Others disagreed. They went to reddit and Nextdoor to say they felt misled by the opponents of Measure M who promised no 18-story buildings in the run-up to the election. Former Mayor Don Lane accused proponents of Measure M of “scaremongering.”

Largely missing from the public debate over Measure M was the issue of the state’s density bonus law which makes local zoning codes seemingly impotent to stop high-soaring projects if certain affordability requirements are met. In Santa Cruz, almost all tall projects could be permitted because of the city’s 20% affordable-inclusionary rate, according to Butler. This would have almost certainly made Measure M ineffective to stop this project.

California law incentivizes affordable housing through density bonuses which allow developers to build taller than the city’s height limits. Every city is required to submit to the state a Housing Element that shows how the city expects to reach its housing goals as set by the Regional Housing Need Allocation (RHNA). This process is done in cycles and a new cycle started in 2023. 

For the Clocktower Center, Workbench is applying a new density bonus law, effective January 1, which allows it to build 100 percent more units because it will reach the 24% requirement for affordable units. This is why the project can reach 18 stories. 

The Clocktower Center is symbolic of the new era of development in the city. 

There are currently 2,830 housing units in 47 proposals, plus as many as 260 Clocktower units, proposed for the city in various stages of approval. This is approximately 75% of the city’s RHNA goal set by the state that ends in 2031. 

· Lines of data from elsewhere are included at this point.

Lemma field_messages_rejected fields m k f msgs :
  NoDup fields.*1 → (k, f) ∈ fields → f (m !! k) = inl msgs →
  field_messages fields m !! k = Some msgs.
Proof.
  induction fields as [|[k0 f0] fields IH]; simpl; intros Hnd Hin Hf.
  - by apply not_elem_of_nil in Hin.
  - apply NoDup_cons in Hnd as [Hk0 Hnd].
    apply elem_of_cons in Hin as [[= <- <-] | Hin].
    + rewrite Hf. apply lookup_insert_eq.
    + assert (k0 ≠ k) as Hne.
      { intros ->. apply Hk0. apply list_elem_of_fmap. by exists (k, f). }
      destruct (f0 (m !! k0)); [rewrite lookup_insert_ne by done |]; auto.
Qed.

Lemma field_messages_accepted fields m :
  field_messages fields m = ∅ →
  ∀ k f, (k, f) ∈ fields → ∃ kws, f (m !! k) = inr kws.
Proof.
  induction fields as [|[k0 f0] fields IH]; simpl; intros He k f Hin.
  - by apply not_elem_of_nil in Hin.
  - destruct (f0 (m !! k0)) as [msgs0|kws] eqn:Hf0.
    + by apply insert_non_empty in He.
    + apply elem_of_cons in Hin as [[= -> ->] | Hin]; eauto.
Qed.

Lemma unknown_fields_declared fields m k :
  k ∈ fields.*1 → unknown_fields fields m !! k = None.
Proof.
  intros Hk. unfold unknown_fields. rewrite lookup_fmap.
  destruct (filter _ m !! k) as [v|] eqn:Hl; [| done].
  apply map_lookup_filter_Some in Hl as [_ Hn]. by destruct Hn.
Qed.

Lemma Schema_load_rejected fields post_load m :
  field_messages fields m ∪ unknown_fields fields m ≠ ∅ →
  Schema_load fields post_load (JDict m)
  = Raise (ValidationError (field_messages fields m ∪ unknown_fields fields m)).
Proof. intros Hne. simpl. by rewrite bool_decide_eq_false_2. Qed.

Lemma Schema_load_accepted fields post_load m :
  field_messages fields m ∪ unknown_fields fields m = ∅ →
  Schema_load fields post_load (JDict m) = post_load (field_values fields m).
Proof. intros He. simpl. by rewrite bool_decide_eq_true_2. Qed.

Lemma validate_email_format_raises data errs :
  validate_email_format data = Raise (ValidationError errs) →
  errs = {[ "email" := ["Invalid email format"] ]}.
Proof.
  unfold validate_email_format.
  destruct (get_email data) as [email|]; [| done].
  destruct (_ && _); congruence.
Qed.

Lemma get_email_app d1 d2 :
  get_email (d1 ++ d2)
  = match get_email d1 with Some e => Some e | None => get_email d2 end.
Proof.
  unfold get_email. rewrite omap_app.
  by destruct (omap _ d1).
Qed.

(** ** Fields *)

Lemma load_field_rejects {A} (f : field A) v x check :
  v ≠ JNull → deserialize f v = Some x → check ∈ validate f →
  is_Some (check x) → ∃ msgs, load_field f (Some v) = Errors msgs.
Proof.
  intros Hv Hx Hin [msg Hmsg]. unfold load_field. rewrite Hx.
  destruct (omap (λ check, check x) (validate f)) as [|msg0 msgs] eqn:Ho.
  - assert (msg ∈ omap (λ check, check x) (validate f)) as Hm.
    { apply list_elem_of_omap. by exists check. }
    rewrite Ho in Hm. by apply not_elem_of_nil in Hm.
  - destruct v; try done; by eexists.
Qed.

Lemma load_field_invalid {A} (f : field A) v :
  v ≠ JNull → deserialize f v = None →
  load_field f (Some v) = Errors [msg_invalid f v].
Proof. intros Hv Hd. unfold load_field. rewrite Hd. by destruct v. Qed.

Lemma Length_between lo hi s :
  validate_.Length (Some lo) (Some hi) s = None →
  (lo ≤ length s ∧ length s ≤ hi)%nat.
Proof.
  unfold validate_.Length. simpl.
  repeat case_bool_decide; simpl; try done. intros _. lia.
Qed.

Lemma Length_at_most hi s :
  validate_.Length None (Some hi) s = None → (length s ≤ hi)%nat.
Proof.
  unfold validate_.Length. simpl.
  case_bool_decide; simpl; try done. intros _. lia.
Qed.

Lemma Range_between lo hi z :
  validate_.Range lo hi z = None → lo ≤ z ∧ z ≤ hi.
Proof.
  unfold validate_.Range.
  destruct (z <? lo) eqn:H1, (hi <? z) eqn:H2; simpl; try done.
  intros _. apply Z.ltb_ge in H1, H2. lia.
Qed.

Lemma not_None_is_Some {A} (o : option A) : o ≠ None → is_Some o.
Proof. destruct o; [by eexists | done]. Qed.

Section FieldRules.
Context `{Platform}.

Lemma name_violation_rejected raw :
  name_violation raw →
  ∃ msgs, declare UserSchema.name (fmap kw_name) raw = inl msgs.
Proof.
  intros Hv. unfold declare.
  enough (∃ msgs, load_field UserSchema.name raw = Errors msgs) as [msgs ->]
    by by eexists.
  destruct raw as [v|]; [| by eexists].
  destruct v as [| | | |s| |]; try by eexists.
  destruct (validate_.Length (Some 2%nat) (Some 100%nat) s) as [msg|] eqn:Hlen.
  - apply (load_field_rejects UserSchema.name (JStr s) s
             (validate_.Length (Some 2%nat) (Some 100%nat)));
      [done | done | apply list_elem_of_here | by rewrite Hlen].
  - apply Length_between in Hlen.
    destruct Hv as [Hv | [Hv | (c & Hc & Ha & Hs)]]; [lia.. |].
    apply (load_field_rejects UserSchema.name (JStr s) s
             (validate_.Regexp name_pattern
                "Name can only contain letters and spaces"));
      [done | done | apply list_elem_of_further, list_elem_of_here |].
    unfold validate_.Regexp.
    destruct (re_match name_pattern s) eqn:Hm; [| by eexists].
    apply name_pattern_chars in Hm as [_ Hall].
    rewrite Forall_forall in Hall. specialize (Hall c Hc).
    by rewrite Ha, Hs in Hall.
Qed.
Lemma handle_config_better (w : stp_world) (i : nat) (p : stp_port)
    (config : stp_config) :
  stp_ports (w_stp w) !! i = Some p ->
  get_port_priority (config_to_host config) p < 0 ->
  stp_handle_config_packet w i config =
    let bpdu := config_to_host config in
    let root := if w_root w =? 1 then 0 else w_root w in
    let active := if w_root w =? 1 then false else w_hello_active w in
    let stopped := if w_root w =? 1 then [EvStopTimer] else [] in
    let stp1 := set_ports (w_stp w) (<[i := port_adopt bpdu p]> (stp_ports (w_stp w))) in
    if root_port_holds bpdu stp1 then (mk_world stp1 root active, stopped)
    else
      let stp2 := elect_root_port stp1 i bpdu (port_adopt bpdu p) in
      let stp3 := set_ports stp2 (map (port_inherit stp2 (port_id p)) (stp_ports stp2)) in
      (mk_world stp3 root active, stopped ++ stp_send_config stp3).
Proof.
  intros Hp Hprio. unfold stp_handle_config_packet. rewrite Hp.
  destruct (Z.ltb_spec 0 (get_port_priority (config_to_host config) p));
    [lia |].
  destruct (Z.eqb_spec (get_port_priority (config_to_host config) p) 0);
    [lia |].
  destruct (w_root w =? 1); reflexivity.
Qed.

(** A BPDU equal to what a port stores compares equal. *)
Lemma get_port_priority_adopt (bpdu : stp_config) (p : stp_port) :
  get_port_priority bpdu (port_adopt bpdu p) = 0.
Proof.
  unfold get_port_priority, port_adopt. simpl.
  rewrite !Z.sub_diag. reflexivity.
Qed.

(** [stp_inv] is kept by the handler, and holds after [stp_init]. *)
Lemma stp_inv_init (first : mac_t) (others : list mac_t) :
  stp_inv (w_stp (stp_init first others)).
Proof. left. unfold stp_is_root_switch. simpl. apply Z.eqb_refl. Qed.

Lemma stp_inv_handle (w : stp_world) (i : nat) (config : stp_config) :
  stp_inv (w_stp w) -> stp_inv (w_stp (fst (stp_handle_config_packet w i config))).
Proof.
  intros Hinv.
  destruct (stp_ports (w_stp w) !! i) as [p |] eqn:Hp.
  2: { unfold stp_handle_config_packet. rewrite Hp. exact Hinv. }
  destruct (Z.lt_trichotomy (get_port_priority (config_to_host config) p) 0)
    as [Hlt | [Heq | Hgt]].
  - rewrite (handle_config_better _ _ _ _ Hp Hlt). cbv zeta.
    destruct (root_port_holds _ _); simpl.
    + exact Hinv.
    + right. eexists. reflexivity.
  - rewrite (handle_config_equal _ _ _ _ Hp Heq). exact Hinv.
  - rewrite (handle_config_worse _ _ _ _ Hp). 2: lia. exact Hinv.
Qed.

(** The port ids never change. *)
Lemma port_ids_handle (w : stp_world) (i : nat) (config : stp_config) :
  map port_id (stp_ports (w_stp (fst (stp_handle_config_packet w i config))))
  = map port_id (stp_ports (w_stp w)).
Proof.
  destruct (stp_ports (w_stp w) !! i) as [p |] eqn:Hp.
  2: { unfold stp_handle_config_packet. rewrite Hp. reflexivity. }
  assert (Hins : forall p', port_id p' = port_id p ->
            map port_id (<[i := p']> (stp_ports (w_stp w)))
            = map port_id (stp_ports (w_stp w))).
  { intros p' Hid. change (map port_id) with (fmap (M := list) port_id).
    rewrite list_fmap_insert, Hid. apply list_insert_id.
    rewrite list_lookup_fmap, Hp. reflexivity. }
  destruct (Z.lt_trichotomy (get_port_priority (config_to_host config) p) 0)
    as [Hlt | [Heq | Hgt]].
  - rewrite (handle_config_better _ _ _ _ Hp Hlt). cbv zeta.
    destruct (root_port_holds _ _); simpl.
    + apply Hins. reflexivity.
    + rewrite map_map. rewrite <- (Hins (port_adopt (config_to_host config) p) eq_refl).
      apply map_ext. intros q. unfold port_inherit.
      destruct (negb _); reflexivity.
  - rewrite (handle_config_equal _ _ _ _ Hp Heq). reflexivity.
  - rewrite (handle_config_worse _ _ _ _ Hp). 2: lia. apply Hins. reflexivity.
Qed.

(** Ports with distinct ids: the port at another index has another id. *)
Lemma distinct_port_ids (ps : list stp_port) (i j : nat) (p q : stp_port) :
  NoDup (map port_id ps) ->
  ps !! i = Some p -> ps !! j = Some q -> j <> i -> port_id q <> port_id p.
Proof.
  intros Hnd Hi Hj Hne Heq. apply Hne.
  apply (NoDup_lookup (map port_id ps) j i (port_id q)); [exact Hnd | |].
  - change (map port_id) with (fmap (M := list) port_id).
    rewrite list_lookup_fmap, Hj. reflexivity.
  - change (map port_id) with (fmap (M := list) port_id).
    rewrite list_lookup_fmap, Hi, Heq. reflexivity.
Qed.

Two other significant projects have been proposed for the Westside in recent weeks, both on Almar Avenue. One submitted by Workbench at 831 Almar is for a six-story, 120 apartment commercial and industrial space for “students and workers” who will be able to use the rail-trail. A 50% density bonus is being invoked. Also because projects located within half a mile of a transit stop don’t have to include parking, Workbench doesn’t  have to comply with minimum parking requirements.

At 844 Almar, a three-story 42 low-income unit rental building is proposed by CRP Affordable Housing. The triangle-shaped lot across from Safeway is owned by the Rittenhouse-Melrose family. Plans request a 54% density bonus for the site.

The change to Santa Cruz’s streetscape from Downtown to the Westside will be immense.

“Whatever settles out on this Town Clock project and other projects around town, may it be the Food Bin, wherever it may be, what is undeniable is that Santa Cruz will change rather substantially, buildings will be taller, buildings will be denser,” said Mayor Keeley.

Projects like the ones on Almar are mainly due to the new regulatory environment, according to Butler. Almost as important are the high rents caused by the housing shortage that make landlords salivate.

This new era of development is characterized by developers overwhelmingly proposing rental projects instead of condominiums, according to Butler, the planning director.

“From the early 2000s to 2017 or so the only rental projects that were coming through the city were 100% affordable and all the other projects were ownership. It has very much flipped,” said Butler. 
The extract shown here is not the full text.